Updated: August 24, 2021.
The full guide to the crawl budget and the crawl budget optimization with tons of pro tips.
Google crawl budget is the number of resources Google uses to crawl a website. In other words, it describes the number and frequency of times that Google decides to search for pages on a website.
If you have been in SEO for some time, you have probably heard about both the crawl budget and crawl budget optimization. But is this topic an important area of technical SEO? Is crawl budget optimization something you should worry about? Let’s find this out!
In this guide, you will learn what crawl budget is, what factors influence crawl budget, why crawl budget is important for SEO, how to optimize crawl budget for better SEO results, and more!
⚡ If you are reading about how to optimize the crawl budget, you are probably into technical SEO. Check my technical SEO audit guide (200+ points).
SEO Newsletter by #SEOSLY
What is Google Crawl Budget?
There are really a lot of different definitions of crawl budget and it is hard to pick just one. In addition, there are a few other terms that go hand in hand with the crawl budget.
Here are the most important ones:
- Google crawl budget is the number of URLs that Googlebot is able to crawl and wants to crawl.
- Crawl demand – which is about how much Google wants to crawl the web pages of a site – is an important part of the crawl budget. Here is a handy definition of the crawl demand from the Google Search Central documentation on the crawl budget.
- Crawl rate limit – which is supposed to limit how much Google crawls the site so as not to overload its server – is also an important component of the crawl budget. The crawl rate limit is dependent on the following three factors also listed in the Google Search Central documentation.
- Crawl budget is something that smaller sites (below a few thousand URLs) usually do not need to worry about (more about that later).
Why should you care about the crawl budget?
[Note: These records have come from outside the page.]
(** C4.  Two reads in a row of a key whose entry has not expired return
    the same payload and add 2 to the hits and nothing to the misses.
    After [clear] the store is empty, both counters are 0 and the next
    read of any key is a miss. *)
Theorem C4_cache_idempotent_and_clear :
  (forall now1 now2 key (c : WeatherCache) e,
      store c !! key = Some e ->
      (now1 <= expiry e)%Q -> (now2 <= expiry e)%Q ->
      let c1 := snd (get now1 key c) in
      let c2 := snd (get now2 key c1) in
      fst (get now1 key c) = Some (data e) /\
      fst (get now2 key c1) = fst (get now1 key c) /\
      hits c2 = (hits c + 2)%Z /\ misses c2 = misses c) /\
  (forall (c : WeatherCache) now key,
      store (clear c) = ∅ /\ hits (clear c) = 0%Z /\ misses (clear c) = 0%Z /\
      fst (get now key (clear c)) = None /\
      misses (snd (get now key (clear c))) = 1%Z /\
      hits (snd (get now key (clear c))) = 0%Z).
Proof.
  split.
  - intros now1 now2 key c e He H1 H2 c1 c2. subst c1 c2.
    rewrite (get_live now1 key c e He H1). cbn [fst snd].
    rewrite (get_live now2 key _ e) by (cbn [store]; auto).
    cbn [fst snd hits misses]. repeat split; auto. lia.
  - intros c now key. repeat split; auto.
Qed.

(** Two reads, at instants 1200 and 1599, of the entry that expires at
    1600. *)
Lemma C4_cache_idempotent_witness :
  fst (get 1599 "current_paris" (snd (get 1200 "current_paris" paris_cache))) =
    fst (get 1200 "current_paris" paris_cache) /\
  hits (snd (get 1599 "current_paris"
               (snd (get 1200 "current_paris" paris_cache)))) = 2%Z.
Proof.
  destruct (proj1 C4_cache_idempotent_and_clear 1200%Q 1599%Q "current_paris"
              paris_cache
              {| data := paris_payload; expiry := 1000 + CACHE_TTL_SECONDS |})
    as (_ & H2 & H3 & _).
  - reflexivity.
  - vm_compute. discriminate.
  - vm_compute. discriminate.
  - split; [exact H2|exact H3].
Defined.

(** ** The endpoints and the upstream service *)

(** A failure of the geocoding call, of either kind, is answered with
    503. *)
Lemma get_coordinates_unavailable (client : http_client) city :
  (forall params,
      client OPEN_METEO_GEO_URL params = NoReply \/
      exists b, client OPEN_METEO_GEO_URL params = Reply true b) ->
  get_coordinates client city =
    Raise (HTTPException 503 "Weather service unavailable").
Proof.
  intros H. unfold get_coordinates, client_get.
  destruct (H [("name", JStr city); ("count", JNum 1);
               ("language", JStr "en"); ("format", JStr "json")])
    as [E|[b E]]; rewrite E; reflexivity.
Qed.

(** A city the geocoding service does not know is answered with 404. *)
Example unknown_city_404 :
  status_of 200
    (fst (get_current_weather healthy 0 0 "Atlantis" new_cache)) = 404%Z /\
  status_of 200
    (fst (get_weather_forecast healthy 0 0 "Atlantis" new_cache)) = 404%Z.
Proof. split; vm_compute; reflexivity. Qed.

(** A fresh payload is returned and cached; the second request is served
    from the cache without any upstream call. *)
Example paris_fresh_then_cached :
  let r1 := get_current_weather healthy 1000 1001 "Paris" new_cache in
  let r2 := get_current_weather geocoding_down 1200 1201 "PARIS" (snd r1) in
  status_of 200 (fst r1) = 200%Z /\ fst r2 = fst r1 /\
  get_stats (snd r2) =
    {| cache_hits := 1; cache_misses := 1; cached_items_count := 1 |}.
Proof. vm_compute. repeat split; reflexivity. Qed.

(** A timeout of either upstream call is answered with 503. *)
Example timeout_503 :
  status_of 200
    (fst (get_current_weather forecast_timeout 0 0 "Paris" new_cache)) = 503%Z /\
  status_of 200
    (fst (get_weather_forecast forecast_timeout 0 0 "Paris" new_cache)) = 503%Z /\
  status_of 200
    (fst (get_current_weather (fun _ _ => NoReply) 0 0 "Paris" new_cache)) = 503%Z.
Proof. repeat split; vm_compute; reflexivity. Qed.

(** C6 at the input where the code departs from it.  Geocoding finds the
    city; the forecast service answers with an error status, so
    [raise_for_status] raises [HTTPStatusError].  [get_current_weather]
    turns it into a 500 through its last handler, [get_weather_forecast]
    does not catch it at all, which is a 500 as well; neither answers
    503.  The same failure of the geocoding call is a 503. *)
Theorem C6_forecast_error_status_is_500 :
  fst (get_current_weather forecast_down 0 0 "Paris" new_cache) =
    Raise (HTTPException 500 "Internal Server Error") /\
  fst (get_weather_forecast forecast_down 0 0 "Paris" new_cache) =
    Raise HTTPStatusError /\
  status_of 200
    (fst (get_current_weather forecast_down 0 0 "Paris" new_cache)) = 500%Z /\
  status_of 200
    (fst (get_weather_forecast forecast_down 0 0 "Paris" new_cache)) = 500%Z /\
  status_of 200 (get_coordinates geocoding_down "Paris") = 503%Z.
Proof. repeat split; vm_compute; reflexivity. Qed.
Here are the reasons why you want to care about the crawl budget of your site:
- You want search engines to locate and understand as many indexable pages of yours as possible, and you want them to do so in the quickest manner possible.
- You want search engines to pick up new pages you add and existing ones you update, and you want that done as soon as possible. If they index the pages sooner, you will benefit from them sooner.
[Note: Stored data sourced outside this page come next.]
(** * aiohttp_admin: schema-to-validator and filter compiler

    A shallow embedding of [aiohttp_admin/backends/sa_utils.py] and of
    [setup_resources] from [aiohttp_admin/routes.py], with the properties
    of the specification stated over it.

    Python exceptions are values of [exn]; a function that may raise returns
    [result A = exn + A] ([inl e] raises [e], [inr a] returns [a]).
    JSON-like Python values are [pyval].  Dictionaries are association lists
    in insertion order, which is the order Python iterates them in. *)

From Stdlib Require Import List String Ascii ZArith QArith Bool Lia.
Import ListNotations.
Local Close Scope Q_scope.
Local Open Scope string_scope.

Set Warnings "-register-all".

(** ** Results and exceptions *)

Inductive pyval : Type :=
  | VNone
  | VBool (b : bool)
  | VInt (z : Z)
  | VFloat (q : Q)
  | VStr (s : string)
  | VDatetime (stamp : string)
  | VList (items : list pyval)
  | VDict (items : list (string * pyval)).

(** A trafaret [DataError]: a message about one value, or a mapping from
    keys (field names, or positions for [List] and [Or]) to nested errors. *)
Inductive ekey : Type :=
  | Name (s : string)
  | Index (n : nat).

Inductive DataError : Type :=
  | Failure (msg : string) (value : option pyval)
  | Errors (items : list (ekey * DataError)).

(** What [JsonValidaitonError] is raised with: a message, or the fields of a
    [DataError] ([**exc.as_dict()]). *)
Inductive json_error : Type :=
  | Message (msg : string)
  | Fields (error : DataError).

Inductive exn : Type :=
  | KeyError (key : string)
  | NotImplementedError (msg : string)
  | ValueError (msg : string)
  | TypeError (msg : string)
  | ArgumentError (msg : string)
  | Exception (msg : string)
  | JsonValidaitonError (error : json_error).

Definition result (A : Type) : Type := (exn + A)%type.

Definition raise {A : Type} (e : exn) : result A := inl e.
Definition ret {A : Type} (a : A) : result A := inr a.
- Search engines will not be able to crawl your website efficiently if you waste your crawl budget. They will spend time on areas of your site that are irrelevant, which is something that can lead to important parts of your website being left undiscovered. They won’t crawl and index these pages if they do not know about them, and you will not be in a position to bring visitors to them through search engines.
- Wasting the crawl budget is harmful to the site’s SEO performance.
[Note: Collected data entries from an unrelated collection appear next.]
(** * The node orchestrator of cpp-ethereum (libethereum/Client.cpp)

  A shallow embedding of [Client.cpp]: the version checker, the basic gas
  pricer, the mining aggregates, [call], the filter bookkeeping and the
  work loop [doWork], followed by the properties established about them.

  Conventions.
  - C++ [unsigned], [uint64_t] and [u256] values are integers of [Z] kept in
    range by an explicit reduction ([u32], [u64], [u256]).
  - A C++ exception is the [None] of an [option]; [try { .. } catch (...)]
    is [try_catch].
  - Undefined behaviour (division by zero, indexing past the end of a
    vector or array) is [None] as well, in functions that have no handler.
  - A difference of two [chrono] time points is a signed 64-bit count of
    ticks ([s64]).
  - Collaborators whose code lives outside [Client.cpp] (chain store,
    state, transaction queue, RLP codec, file system, executive, filters)
    are interfaces: type classes whose methods carry the names of the C++
    members that [Client.cpp] calls. *)

From Stdlib Require Import ZArith List Lia Bool Ascii.
From stdpp Require Import base numbers option list sorting gmap strings fin_maps.

Local Open Scope Z_scope.

(** ** Machine integers *)

Module Word.

Definition u32 (x : Z) : Z := x mod 2 ^ 32.
Definition u64 (x : Z) : Z := x mod 2 ^ 64.
Definition u256 (x : Z) : Z := x mod 2 ^ 256.

(** A signed 64-bit count, as the tick count of a [chrono] duration: a
    difference that does not fit wraps around. *)
Definition s64 (x : Z) : Z := (x + 2 ^ 63) mod 2 ^ 64 - 2 ^ 63.

(** Unsigned division: a zero divisor traps. *)
Definition udiv (a b : Z) : option Z :=
  if decide (b = 0) then None else Some (a / b).

Lemma u64_small x : 0 ≤ x < 2 ^ 64 → u64 x = x.
Proof. intros. unfold u64. by apply Z.mod_small. Qed.

Lemma s64_small x : - 2 ^ 63 ≤ x < 2 ^ 63 → s64 x = x.
Proof. intros. unfold s64. rewrite Z.mod_small by lia. lia. Qed.

Lemma u32_small x : 0 ≤ x < 2 ^ 32 → u32 x = x.
Proof. intros. unfold u32. by apply Z.mod_small. Qed.

Lemma u256_small x : 0 ≤ x < 2 ^ 256 → u256 x = x.
Proof. intros. unfold u256. by apply Z.mod_small. Qed.

Lemma udiv_Some a b : b ≠ 0 → udiv a b = Some (a / b).
Proof. intros. unfold udiv. by case_decide. Qed.

Lemma udiv_None a b : udiv a b = None ↔ b = 0.
Proof. unfold udiv. case_decide; naive_solver. Qed.

End Word.
Export Word.

(** ** Plain data *)

(** 32-byte hashes, 20-byte addresses and 256-bit quantities. *)
Abbreviation h256 := Z (only parsing).
Abbreviation Address := Z (only parsing).
Abbreviation bytes := (list Byte.byte) (only parsing).

(** [try { body } catch (...) { }] around a result initialised to [dflt]. *)
Definition try_catch {A} (dflt : A) (body : option A) : A :=
match body with
| Some r => r
| None => dflt
end.

(** ** Mining progress (MineProgress, LocalMiner) *)

Module Mining.

(** The two counters of [MineProgress] that [hashrate] reads. *)
Record MineProgress := mkMineProgress {
  hashes : Z;   (* total number of hashes computed *)
  ms : Z        (* total number of milliseconds of mining thus far *)
}.

(** A local miner as the client sees it: [isComplete()], [blockData()],
    [miningProgress()] and the flag raised by [noteStateChange()]. *)
Record LocalMiner := mkLocalMiner {
  lm_index : Z;
  lm_progress : MineProgress;
  lm_complete : bool;
  lm_blockData : bytes;
  lm_stateChanged : bool
}.

(** The remote miner: the same [Miner] interface, no progress counters. *)
Record RemoteMiner := mkRemoteMiner {
  rm_complete : bool;
  rm_blockData : bytes
}.

Definition miningProgress (m : LocalMiner) : MineProgress := lm_progress m.

(** Modelled from the spec: [LocalMiner::noteStateChange] is not part of the
    sources; "[noteStateChange] forces any state back to idle" and makes the
    miner "abandon its current work package": a miner that was complete is
    complete no longer. *)
Definition noteStateChange (m : LocalMiner) : LocalMiner :=
  {| lm_index := lm_index m; lm_progress := lm_progress m;
     lm_complete := false; lm_blockData := lm_blockData m;
     lm_stateChanged := true |}.

(** Modelled from the spec: [LocalMiner::setup] is not part of the sources;
    [setMiningThreads] "allocates n fresh miners, associates each with its
    index": a fresh miner has done no work, both counters are zero. *)
Definition setup (i : Z) : LocalMiner :=
  {| lm_index := i;
     lm_progress := {| hashes := 0; ms := 0 |};
     lm_complete := false; lm_blockData := [];
     lm_stateChanged := false |}.

(** The loop of [Client::hashrate]:
    [for (m: m_localMiners) ret += m.miningProgress().hashes / m.miningProgress().ms;]
    with [ret] a [uint64_t]; the two calls of [miningProgress()] read the
    same counters. *)
Fixpoint hashrate_loop (ret : Z) (miners : list LocalMiner) : option Z :=
  match miners with
  | [] => Some ret
  | m :: rest =>
      q ← udiv (hashes (miningProgress m)) (ms (miningProgress m));
      hashrate_loop (u64 (ret + q)) rest
  end.

Definition hashrate_of (miners : list LocalMiner) : option Z :=
  ret ← hashrate_loop 0 miners; Some (ret / 1000).

(** The sum the specification writes: each miner's quotient, then the sum. *)
Definition rate_sum (miners : list LocalMiner) : Z :=
  foldr (λ m acc, hashes (miningProgress m) / ms (miningProgress m) + acc) 0 miners.

(** [m_localMiners.resize(t); unsigned i = 0; for (m: ..) m.setup(this, i++);] *)
Definition fresh_miners (t : nat) : list LocalMiner :=
  map (λ i, setup (Z.of_nat i)) (seq 0 t).

End Mining.
Export Mining.

(** ** The version checker (VersionChecker) *)

Module Version.

(** [enum class WithExisting { Trust = 0, Verify, Kill }] *)
Inductive WithExisting := Trust | Verify | Kill.

#[global] Instance WithExisting_eq_dec : EqDecision WithExisting.
Proof. solve_decision. Defined.

Definition WithExisting_rank (a : WithExisting) : Z :=
  match a with Trust => 0 | Verify => 1 | Kill => 2 end.

(** [max(m_vc.action(), _forceAction)] of the constructors of [Client]. *)
Definition WithExisting_max (a b : WithExisting) : WithExisting :=
  if WithExisting_rank a <? WithExisting_rank b then b else a.

(** The compiled-in constants ([eth::c_protocolVersion],
    [eth::c_minorProtocolVersion], [c_databaseVersion]) and
    [Defaults::dbPath()]; their values are declared outside [Client.cpp]. *)
Class Constants := {
  c_protocolVersion : Z;
  c_minorProtocolVersion : Z;
  c_databaseVersion : Z;
  Defaults_dbPath : string
}.

(** The part of the RLP codec that the checker uses. *)
Class RLPCodec := {
  RLP : Type;
  (** [RLP status(statusBytes)]: a view of the bytes. *)
  rlp_of_bytes : bytes → RLP;
  (** [status[i]] *)
  rlp_at : RLP → nat → RLP;
  (** [(unsigned)item]; [None] when the conversion throws. *)
  rlp_toUnsigned : RLP → option Z;
  (** [rlpList(a, b, c)] *)
  rlpList3 : Z → Z → Z → bytes
}.

(** Whether a file name has a directory part. *)
Fixpoint has_slash (s : string) : bool :=
  match s with
  | EmptyString => false
  | String c rest => if Ascii.eqb c "/"%char then true else has_slash rest
  end.

(** File access: [contents], [writeFile] (libdevcore) and
    [boost::filesystem::create_directory], which throws when it cannot make
    the directory and returns when the directory is there, old or new.
    [writeFile] fails without a sign where the directory is missing, so the
    only thing asked of it is that a file written directly inside a
    directory for which [create_directory] has returned is read back. *)
Class FileSystem := {
  FS : Type;
  contents : FS → string → bytes;
  writeFile : FS → string → bytes → FS;
  create_directory : FS → string → option FS;
  contents_writeFile : ∀ fs d fs' name b,
    has_slash name = false →
    create_directory fs d = Some fs' →
    contents (writeFile fs' (d +:+ String "/"%char name) b)
      (d +:+ String "/"%char name) = b
}.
When should you care about the crawl budget?
And here is when you should really worry about the crawl budget of your site:
- The crawl budget, generally speaking, is only something you need to worry about if you have a large website, for example, 10,000+ pages. Here is what the Google documentation says about it.
- The crawl budget quickly becomes tight for the websites which make daily changes or have a large number of subpages that don’t need to be crawled.
- This has a particular impact on online shops with thousands of products, numerous product categories, wish lists, recommendation lists, filter options, search functions, etc. as ones that fit that category.
- With regards to issues of indexing duration, it makes sense to take a look at your crawl budget if you notice that new pages or updated content are taking a long time to be indexed to find a potential solution.
The Main Factors That Influence The Crawl Budget
There are several factors that affect the crawl budget. Most of them can have a negative impact on the crawl budget.
Here are the factors to consider and pay attention to with regards to the crawl budget:
- When a Googlebot crawls your website, it is important that all pages offer added value. A problem often arises when a website contains too many low-quality web pages.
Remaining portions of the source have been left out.